Created? As though the universe is a hodge-podge of randomly scattered events with no causal link between one and another? I don’t know about that. How would you explain our survival? In order to survive, we have to depend on some ordering to the world, something to make the future predictable.

Ah hah, okay I see what you meant now. I think you’re largely right…

The only thing that’s bugging me is a definition of time, since I tend towards the definition that time is a unit of perception, does that mean that what one means when you say ‘time’ is elongated is that ‘thought’ is elongated?

I agree, but I don’t think that the ordering is anything inherent, or, if it is inherent it is present at anything more than the basic level and any interpretation we make is free from the prejudices we have when we attempt to find meaning. It’s this line here I disagree with:

“I think these events have a certain order to them, and human consciousness, or probably any consciousness, decyphers this order and renders it experientially as time as we know it.”
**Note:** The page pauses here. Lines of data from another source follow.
(** * Probing *)

Lemma odd_factor_divides n a b : 0 <= n → Z.odd a = true → (2 ^ n | a * b) → (2 ^ n | b).
Proof.
  intros Hn Ha. revert n Hn. apply (natlike_ind (λ n, (2 ^ n | a * b) → (2 ^ n | b))).
  { intros _. exists b. lia. }
  intros n Hn IH [x Hx]. rewrite Z.pow_succ_r in * by done.
  destruct IH as [c Hc]; [exists (x * 2); lia|]. assert (0 < 2 ^ n) by lia.
  assert (a * c = x * 2) as E by nia.
  assert (Z.odd c = false) as Hodd.
  { apply (f_equal Z.odd) in E. rewrite !Z.odd_mul, Ha in E. cbn [andb] in E. rewrite E. apply andb_false_r. }
  exists (c / 2). pose proof (Z.div2_odd c) as H2. rewrite Hodd, Z.div2_div in H2. cbn [Z.b2z] in H2.
  rewrite Hc. replace (c / 2 * (2 * 2 ^ n)) with ((2 * (c / 2) + 0) * 2 ^ n) by lia. by rewrite <-H2.
Qed.

(** The triangular numbers below a power of two differ modulo it. *)
Lemma triangular_inj m h p q :
  0 <= m → 0 <= p < q → q < 2 ^ m →
  (h + p * (p + 1) / 2) mod 2 ^ m ≠ (h + q * (q + 1) / 2) mod 2 ^ m.
Proof.
  intros Hm Hp Hq E. assert (0 < 2 ^ m) by lia.
  assert ((2 ^ m | q * (q + 1) / 2 - p * (p + 1) / 2)) as [c Hc].
  { exists ((h + q * (q + 1) / 2) / 2 ^ m - (h + p * (p + 1) / 2) / 2 ^ m).
    pose proof (Z.div_mod (h + q * (q + 1) / 2) (2 ^ m)). pose proof (Z.div_mod (h + p * (p + 1) / 2) (2 ^ m)). lia. }
  assert (∀ z, 2 * (z * (z + 1) / 2) = z * (z + 1)) as Ht.
  { intros z. pose proof (Z.div_mod (z * (z + 1)) 2 ltac:(lia)) as Hd.
    rewrite Zmod_odd, Z.odd_mul, Z.odd_add in Hd. destruct (Z.odd z); simpl in Hd; lia. }
  pose proof (Ht p). pose proof (Ht q).
  assert ((q - p) * (p + q + 1) = c * 2 ^ (m + 1)) as Hf by (rewrite Z.pow_add_r by lia; lia).
  assert (2 ^ (m + 1) = 2 * 2 ^ m) as H2 by (rewrite Z.pow_add_r by lia; lia).
  assert ((2 ^ (m + 1) | p + q + 1) ∨ (2 ^ (m + 1) | q - p)) as [Hd|Hd].
  { destruct (Z.odd (q - p)) eqn:Hodd; [left|right].
    - apply odd_factor_divides with (q - p); [lia|done|]. exists c. done.
    - apply odd_factor_divides with (p + q + 1); [lia| |exists c; lia].
      replace (p + q + 1) with (q - p + (2 * p + 1)) by lia.
      rewrite Z.odd_add, Hodd, Z.add_comm, Z.odd_add_mul_2. done. }
  all: apply Z.divide_pos_le in Hd; lia.
Qed.

Section flat_proofs.
Context {K V : Type} `{HashKey K}.
Implicit Types t : FlatRep K V.

Definition capacity t : Z := Z.of_nat (length (marker_ t)).

(** The shape of the arrays. *)
Record shaped t : Prop := {
  sh_lg : 0 <= lglen_ t <= 28;
  sh_capacity : capacity t = 2 ^ (lglen_ t + 3);
  sh_keys : length (key_ t) = length (marker_ t);
  sh_vals : length (val_ t) = length (marker_ t);
  sh_mask : mask_ t = capacity t - 1 }.

(** The entries by their place. *)
Definition mark_at t (s : nat) : Z := nth s (marker_ t) kEmpty.
Definition key_at t (s : nat) : option K := nth s (key_ t) None.
Definition val_at t (s : nat) : option V := nth s (val_ t) None.

(** The place that is probed after [p] others. *)
Definition probe t (k : K) (p : nat) : nat :=
  Z.to_nat ((Z.shiftr (hash k) 8 + Z.of_nat p * (Z.of_nat p + 1) / 2) mod capacity t).

Definition bucket_of (s : nat) : Z := Z.shiftr (Z.of_nat s) kBase.
Definition index_of (s : nat) : Z := Z.land (Z.of_nat s) (kWidth - 1).

Lemma slot_of s : slot (bucket_of s) (index_of s) = s.
Proof.
  unfold slot, bucket_of, index_of. change (kWidth - 1) with (Z.ones 3). change kBase with 3. change kWidth with 8.
  rewrite Z.land_ones, Z.shiftr_div_pow2 by lia. lia.
Qed.

Lemma capacity_bounds t : shaped t → 8 <= capacity t <= 2 ^ 31.
Proof.
  intros [Hlg -> _ _ _]. split; [change 8 with (2 ^ 3)|]; apply Z.pow_le_mono_r; lia.
Qed.

Lemma probe_lt t k p : shaped t → (probe t k p < length (marker_ t))%nat.
Proof. intros Hs. pose proof (capacity_bounds t Hs). unfold probe, capacity in *. lia. Qed.

Lemma probe_of t k p : shaped t →
  Z.of_nat (probe t k p) = (Z.shiftr (hash k) 8 + Z.of_nat p * (Z.of_nat p + 1) / 2) mod capacity t.
Proof. intros Hs. pose proof (capacity_bounds t Hs). unfold probe. lia. Qed.

Lemma mask_mod t z : shaped t → Z.land z (mask_ t) = z mod capacity t.
Proof.
  intros Hs. pose proof (sh_lg _ Hs). rewrite (sh_mask _ Hs), (sh_capacity _ Hs).
  replace (2 ^ (lglen_ t + 3) - 1) with (Z.ones (lglen_ t + 3)) by (rewrite Z.ones_equiv; lia).
  apply Z.land_ones. lia.
Qed.

Lemma first_probe t k : shaped t → first_index t (hash k) = Z.of_nat (probe t k 0).
Proof. intros Hs. unfold first_index. rewrite mask_mod, probe_of by done. f_equal. lia. Qed.

Lemma triangular_succ p : 0 <= p → (p + 1) * (p + 1 + 1) / 2 = p * (p + 1) / 2 + (p + 1).
Proof. intros Hp. replace ((p + 1) * (p + 1 + 1)) with (p * (p + 1) + (p + 1) * 2) by lia. by rewrite Z.div_add by lia. Qed.

Lemma next_probe t k p :
  shaped t → Z.of_nat p < capacity t →
  NextIndex t (Z.of_nat (probe t k p)) (Z.of_nat p + 1) = Z.of_nat (probe t k (S p)).
Proof.
  intros Hs Hp. pose proof (capacity_bounds t Hs) as Hc. pose proof (probe_lt t k p Hs) as Hlt.
  unfold NextIndex. rewrite u64_small by (unfold is_u64, capacity in *; lia).
  rewrite mask_mod, !probe_of by done. rewrite Zplus_mod_idemp_l. f_equal.
  replace (Z.of_nat (S p)) with (Z.of_nat p + 1) by lia. rewrite triangular_succ by lia. lia.
Qed.

Lemma probe_inj t k p q :
  shaped t → Z.of_nat p < capacity t → Z.of_nat q < capacity t → probe t k p = probe t k q → p = q.
Proof.
  intros Hs. assert (∀ p q, (p < q)%nat → Z.of_nat q < capacity t → probe t k p ≠ probe t k q) as Hlt.
  { clear p q. intros p q Hpq Hq E. apply (f_equal Z.of_nat) in E. rewrite !probe_of in E by done.
    pose proof (sh_lg _ Hs). rewrite (sh_capacity _ Hs) in *. apply triangular_inj in E; [done|lia..]. }
  intros Hp Hq E. destruct (lt_eq_lt_dec p q) as [[?|?]|?]; [|done|].
  - by destruct (Hlt p q).
  - by destruct (Hlt q p).
Qed.

(** Every entry is probed. *)
Lemma probe_surj t k s :
  shaped t → (s < length (marker_ t))%nat → ∃ p, (p < length (marker_ t))%nat ∧ probe t k p = s.
Proof.
  intros Hs Hlt. set (n := length (marker_ t)) in *.
  assert (probe t k <$> seq 0 n ≡ₚ seq 0 n) as HP.
  { apply submseteq_length_Permutation; [|by rewrite length_fmap].
    apply NoDup_submseteq.
    - apply NoDup_fmap_2_strong; [|apply NoDup_seq]. intros p q Hp Hq E. rewrite elem_of_seq in Hp, Hq.
      apply (probe_inj t k p q Hs) in E; unfold capacity; lia.
    - intros x (p&->&Hp)%list_elem_of_fmap. rewrite elem_of_seq. pose proof (probe_lt t k p Hs). lia. }
  assert (s ∈ probe t k <$> seq 0 n) as (p&->&Hp)%list_elem_of_fmap.
  { rewrite HP, elem_of_seq. lia. }
  exists p. rewrite elem_of_seq in Hp. split; [lia|done].
Qed.

(** * The loops *)

Definition mark_of (k : K) : Z := Marker (Z.land (hash k) 0xff).

Lemma mark_of_range k : 2 <= mark_of k < 256.
Proof.
  unfold mark_of, Marker. change 0xff with (Z.ones 8). rewrite Z.land_ones by lia.
  pose proof (Z.mod_pos_bound (hash k) (2 ^ 8) ltac:(lia)).
  rewrite u32_small; destruct (Z.ltb_spec (hash k mod 2 ^ 8) 2); unfold is_u32; lia.
Qed.

(** The comparison of an entry with a key. *)
Definition hit t (k : K) (s : nat) : bool :=
  (mark_at t s =? mark_of k) && match key_at t s with Some k' => equal k' k | None => false end.

Lemma hit_key t k s : hit t k s = true → key_at t s = Some k.
Proof.
  unfold hit. intros [_ Hk]%andb_true_iff. destruct (key_at t s) as [k'|]; [|done].
  apply equal_spec in Hk. by subst.
Qed.

Lemma entry_at t s :
  marker t (bucket_of s) (index_of s) = mark_at t s ∧
  key t (bucket_of s) (index_of s) = key_at t s ∧ val t (bucket_of s) (index_of s) = val_at t s.
Proof. unfold marker, key, val. by rewrite slot_of. Qed.

Lemma next_round t p : shaped t → Z.of_nat p < capacity t → u32 (Z.of_nat p + 1 + 1) = Z.of_nat (S p) + 1.
Proof. intros Hs Hp. pose proof (capacity_bounds t Hs). rewrite u32_small; unfold is_u32; lia. Qed.

Lemma find_loop_step fuel t k p :
  shaped t → Z.of_nat p < capacity t →
  find_loop (S fuel) t k (mark_of k) (Z.of_nat (probe t k p)) (Z.of_nat p + 1) =
    if hit t k (probe t k p)
    then Some (mkResult true (bucket_of (probe t k p)) (index_of (probe t k p)))
    else if mark_at t (probe t k p) =? kEmpty then Some (mkResult false 0 0)
    else find_loop fuel t k (mark_of k) (Z.of_nat (probe t k (S p))) (Z.of_nat (S p) + 1).
Proof.
  intros Hs Hp. cbn [find_loop]. fold (bucket_of (probe t k p)) (index_of (probe t k p)).
  unfold key_is. destruct (entry_at t (probe t k p)) as (->&->&_).
  by rewrite next_probe, (next_round t) by done.
Qed.

Lemma find_or_insert_step fuel t k p del :
  shaped t → Z.of_nat p < capacity t →
  find_or_insert_loop (S fuel) t k (mark_of k) (Z.of_nat (probe t k p)) (Z.of_nat p + 1) del =
    let s := probe t k p in
    let next := find_or_insert_loop fuel t k (mark_of k) (Z.of_nat (probe t k (S p))) (Z.of_nat (S p) + 1) in
    if hit t k s then Some (mkResult true (bucket_of s) (index_of s), t)
    else if bool_decide (del = None) && (mark_at t s =? kDeleted) then next (Some (bucket_of s, index_of s))
    else if mark_at t s =? kEmpty then
      match del with
      | Some (b, bi) => Some (mkResult false b bi, set_entry b bi (mark_of k) (Some k) None
          (set_counts (not_empty_ t) (u64 (deleted_ t - 1)) (grow_ t) t))
      | None => Some (mkResult false (bucket_of s) (index_of s),
          set_entry (bucket_of s) (index_of s) (mark_of k) (Some k) None
            (set_counts (u64 (not_empty_ t + 1)) (deleted_ t) (grow_ t) t))
      end
    else next del.
Proof.
  intros Hs Hp. cbn [find_or_insert_loop]. fold (bucket_of (probe t k p)) (index_of (probe t k p)).
  unfold key_is. destruct (entry_at t (probe t k p)) as (->&->&_).
  by rewrite next_probe, (next_round t) by done.
Qed.

Lemma fresh_insert_step fuel t k v p :
  shaped t → Z.of_nat p < capacity t →
  fresh_insert_loop (S fuel) t k v (mark_of k) (Z.of_nat (probe t k p)) (Z.of_nat p + 1) =
    let s := probe t k p in
    if mark_at t s =? 0 then
      Some (set_entry (bucket_of s) (index_of s) (mark_of k) (Some k) v
        (set_counts (u64 (not_empty_ t + 1)) (deleted_ t) (grow_ t) t))
    else fresh_insert_loop fuel t k v (mark_of k) (Z.of_nat (probe t k (S p))) (Z.of_nat (S p) + 1).
Proof.
  intros Hs Hp. cbn [fresh_insert_loop]. fold (bucket_of (probe t k p)) (index_of (probe t k p)).
  destruct (entry_at t (probe t k p)) as (->&_&_). by rewrite next_probe, (next_round t) by done.
Qed.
My intuitive response is that the universe has no such order independent of the order we impose upon it. Or more that concepts such as order and chaos don’t make sense when examined as a quality of the universe but only as a quality of perception. If you see what I mean.

Time is the measurement of motion, or change. It’s a measurement - that’s all it is. It’s not something that is, it’s something we do. We measure.

This is incorrect. It is a whole dimension of thought, according to male-logic.

It’s not a simplification of mind. It is a whole way-of-being, to imagine space-time-reality as a temporal state of existence.

Well, sure - I can’t argue with your imagination - nor with the idea that time is somehow involved with a temporal way of being. Time is pretty temporal, all right. Yep.

Far be it from me to try.

Then it is not simply a “measurement”. That doesn’t even make sense. What are people measuring exactly?

As I said, they are measuring change, or movement. “Day” is a measurement of the change in the position of a point on the Earth’s equator vis-a-vis the Sun.